Not His 'Model' Candidate
Bill Henning, a vice president of Communications Workers
of America Local 1180, said that while the Mayor was "creating a lot of buzz,"
he had reservations about Mr. Bloomberg's conception of government.
"I think what he's trying to position himself for is the meritocracy," Mr. Henning said, referring to Mr. Bloomberg's accomplishments and his emphasis on doing what makes sense over partisanship. "What's unattractive to me about that is that he's talking about government as if it were a business, and as if you might make decisions based on the bottom line. That's not a model I'd want to embrace."

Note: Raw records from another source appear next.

Variable Tag : Type.
Variable find_booklink : str -> option Tag.
Variable anchor_href : Tag -> result str.
Variable Page : Type.
Variable fitz_open : bytes -> option (list Page).
Variable get_text : Page -> str.
Variable unicode_lower : str -> char -> str -> str.
Variable stopwords : list str.
Variable sort_desc : forall A : Type, (A -> nat) -> list A -> list A.
Variable extract_top_keywords : str -> list (str * float).

Local Abbreviation run_on requests_get :=
  (page_run requests_get find_booklink anchor_href fitz_open get_text
     unicode_lower stopwords sort_desc extract_top_keywords).
Local Abbreviation analysis :=
  (analyze_section unicode_lower stopwords sort_desc extract_top_keywords).

(** A failed download is remembered.  When the text of a found book cannot
    be fetched (no connection, or an error status), the run raises
    [AttributeError]; and a second click raises it again without a new
    request for the text, whatever the network has become, because the
    [None] is in the cache of [scrape_novel]. *)
Theorem failed_download_is_remembered
        (before later : str -> result Response)
        (st : State) (i : Inputs) (book_url : str) :
  in_method i = EnterNovelName ->
  in_fetch i = true ->
  get_book_url before find_booklink anchor_href (in_book_name i)
  = Return (Some book_url) ->
  get_book_url later find_booklink anchor_href (in_book_name i)
  = Return (Some book_url) ->
  cache_get book_url (novel_cache st) = None ->
  scrape_novel before book_url = Return None ->
  let first := run_on before st i in
  let second := run_on later (after first) i in
  raised first = Some AttributeError
  /\ raised second = Some AttributeError
  /\ session (after second) = Some PyNone
  /\ shown second = shown first
  /\ after second = after first.
Proof.
  intros Hm Hf Hb Hl Hmiss Hfail. cbv zeta.
  assert (H1 : run_on before st i
               = {| after := {| session := Some PyNone;
                                novel_cache := (book_url, None) :: novel_cache st;
                                url_cache := url_cache st |};
                    shown := [Call_get_book_url (in_book_name i);
                              Call_scrape_novel book_url; St_error novel_failed];
                    raised := Some AttributeError |}).
  { unfold page_run. rewrite Hm, Hf, Hb. unfold cache_data.
    rewrite Hmiss, Hfail. reflexivity. }
  rewrite H1. cbn [after raised shown].
  unfold page_run. rewrite Hm, Hf, Hl. cbn [session novel_cache url_cache].
  unfold cache_data. cbn [cache_get]. rewrite str_eqb_refl.
  repeat split.
Qed.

He was among those who agreed that Mr. Bloomberg could be elected even if it weren't an all-New York match-up next year. If the nominees were Senator Obama for the Democrats and former Tennessee Sen. Fred Dalton Thompson, Mr. Bloomberg could position himself as ideologically falling between them, and while he can't match either man's charisma, his achievements - both in running the city and in building his private business - tower over the thin resumes each has amassed in the Senate.

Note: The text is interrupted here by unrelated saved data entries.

Lemma collectForTarget_up t t' s :
  collectForTarget net c t' = Ok s ->
  filter (isUpFor t) (ch s) = if decide (t = t') then [upOf t (upValue s)] else [].
Proof.
  intros H. apply collectForTarget_ch in H as (ms & -> & Hms).
  rewrite filter_app.
  assert (filter (isUpFor t) ms = []) as ->.
  { induction Hms as [|m ms Hm _ IH]; [reflexivity|].
    rewrite filter_cons_False; [exact IH|].
    eapply interfaceMetricOf_not_up, Hm. }
  simpl. destruct (decide (t = t')) as [->|Hne].
  - rewrite filter_cons_True; [reflexivity|]. split; reflexivity.
  - rewrite filter_cons_False; [reflexivity|]. simpl. intros [_ Heq].
    injection Heq as ->. by apply Hne.
Qed.

Lemma Collect_up_metrics scopes t :
  Forall2 (fun t s => collectForTarget net c t = Ok s) (targets c) scopes ->
  concat (map (filter (isUpFor t)) (map ch scopes)) =
  replicate (length (filter (eq t) (targets c))) (upOf t (reachability net c t)).
Proof.
  generalize (targets c) as ts. intros ts H.
  induction H as [|t' s ts scopes Hs _ IH]; [reflexivity|].
  simpl. rewrite IH, (collectForTarget_up t t' s Hs).
  destruct (decide (t = t')) as [->|Hne].
  - rewrite filter_cons_True by reflexivity. simpl.
    unfold reachability. rewrite Hs. reflexivity.
  - rewrite filter_cons_False by exact Hne. reflexivity.
Qed.

Lemma Collect_total :
  (forall t, t ∈ targets c -> wellTyped (net t)) -> exists sink, Collect net c sink.
Proof.
  intros Hw. unfold Collect.
  assert (exists scopes,
            Forall2 (fun t s => collectForTarget net c t = Ok s) (targets c) scopes)
    as (scopes & Hs).
  { revert Hw. generalize (targets c) as ts. intros ts Hw.
    induction ts as [|t ts IH].
    - exists []. constructor.
    - destruct IH as (scopes & Hs); [intros t' Ht'; apply Hw; by right|].
      destruct (collectForTarget_total net c t) as (s & Hs'); [apply Hw; by left|].
      exists (s :: scopes). by constructor. }
  exists (concat (map ch scopes)), scopes.
  split; [exact Hs | apply interleaving_concat].
Qed.

End FanOut.

Lemma Collect_elem net c sink m :
  Collect net c sink -> m ∈ sink ->
  exists t s, t ∈ targets c /\ collectForTarget net c t = Ok s /\ m ∈ ch s.
Proof.
  intros (scopes & Hs & Hi) Hm.
  apply interleaving_Permutation in Hi. rewrite Hi in Hm. clear Hi.
  revert Hm. generalize dependent (targets c). intros ts Hs.
  induction Hs as [|t s ts scopes Hts _ IH]; simpl.
  - intros Hm. by apply elem_of_nil in Hm.
  - rewrite elem_of_app. intros [Hm|Hm].
    + exists t, s. split; [by left | auto].
    + destruct (IH Hm) as (t' & s' & Ht' & H'). exists t', s'.
      split; [by right | exact H'].
Qed.

Lemma wellTyped_uplink : wellTyped uplinkDevice.
Proof. split; repeat constructor. Qed.

Lemma wellTyped_dead : wellTyped deadDevice.
Proof. split; repeat constructor. Qed.

Lemma wellTyped_sparse : wellTyped sparseDevice.
Proof. split; repeat constructor. Qed.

Mr. Henning said having those two men as opponents would "leave the door open for him to run up the middle."
George Arzt, a former Press Secretary to Mayor Koch who's now a political consultant, called that hypothetical three-way race an instance where "the stars would be perfectly aligned" for Mr. Bloomberg.

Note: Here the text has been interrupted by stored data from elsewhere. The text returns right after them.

(** A task after [task.subtasks] has been changed and [task.done]
    recomputed from it. *)
Definition with_subtasks (t : Task) (subs : list Subtask) : Task :=
  {| task_id := task_id t;
     task_title := task_title t;
     task_description := task_description t;
     task_done := all_done subs;
     task_subtasks := subs |}.

(** [add_subtask] (lines 129-139).  The id of the new subtask is drawn
    after the task has been found. *)
Definition add_subtask (tid : Z) (payload : SubtaskCreate) (st : Store)
  : response Task * Store :=
  match TASKS st !! tid with
  | None => (HTTPException 404 "Task not found", st)
  | Some task =>
      let '(i, st1) := _next_subtask_id st in
      let task' := with_subtasks task (task_subtasks task ++ [make_subtask i payload]) in
      (Ok task', store_task tid task' st1)
  end.

(** The two conditional assignments of [update_subtask] on the subtask
    found. *)
Definition apply_update (payload : SubtaskUpdate) (s : Subtask) : Subtask :=
  let s1 :=
    match su_title payload with
    | Some t => {| sub_id := sub_id s; sub_title := t;
                   sub_allocated_time := sub_allocated_time s;
                   sub_done := sub_done s |}
    | None => s
    end in
  match su_done payload with
  | Some d => {| sub_id := sub_id s1; sub_title := sub_title s1;
                 sub_allocated_time := sub_allocated_time s1;
                 sub_done := d |}
  | None => s1
  end.

(** [next((s for s in task.subtasks if s.id == subtask_id), None)]. *)
Definition find_subtask (sid : Z) (subs : list Subtask) : option Subtask :=
  List.find (fun s => sub_id s =? sid) subs.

Could Spoil Hillary's Shot
He disagreed with Mr. Carroll that Mr. Bloomberg
would risk running if the nominees were Mr. Giuliani and Ms. Clinton, saying he
believed the Mayor - notwithstanding Mr. Giuliani's major assist in his first
gaining office - would have reservations about denying Hillary the presidency if
he was unsure that he could prevail.
"I don't think he wants to play spoiler in the race," Mr. Arzt said. "I think he hurts Hillary a great deal if he gets into it."
He remains convinced that Mr. Bloomberg will ultimately decide against running, and that the rumblings which began with the reactivation of a campaign Web site two weeks ago are intended "more to create a hubbub than anything else."
At the same time, Mr. Arzt said of the Mayor, "Would he want to run for President? Does he think he's as good as any of the candidates? You bet."
And Mr. Bloomberg, for all his railing against the influence that big contributors have on legislation and appointments to top positions in Washington, D.C., knows that candidates for President who aren't independently wealthy are bound to wind up beholden to some of their donors, perpetuating the cycle he laments.
He also knows that the reason that Mr. Thompson can vault to second in national polls for the Republican nomination without even declaring he's a candidate, and that his own flirtation with running has attracted so much interest, is that no one in either major party - including the front-runners - has generated enough enthusiasm to be considered a presumptive nominee, or to convince the public that they can move the country out of the mire into which it has been sunk by President Bush.
Big Issues Shortchanged
Mr. Bloomberg told reporters that he was "particularly
upset" that what he regarded as the big issues facing the nation "keep getting
pushed to the back" of the political agenda, citing Social Security, health
care, immigration, education and crime among the matters that are not being
treated with sufficient urgency.
"We are losing our young men and women overseas, and the public wants to know why and [wants] an explanation of how we are going to move forward," Mr. Bloomberg said. "It is easy to criticize; it is much more complex to come up with solutions for the future."
Voicing such sentiments suggests he believes none of those who are declared candidates are supplying explanations and solutions. It also hints at a yearning, despite his professions to the contrary, to be the person offering them.
Mr. Carroll put it this way: "He's not in the starting
gate, but you'd have to say he's on the track."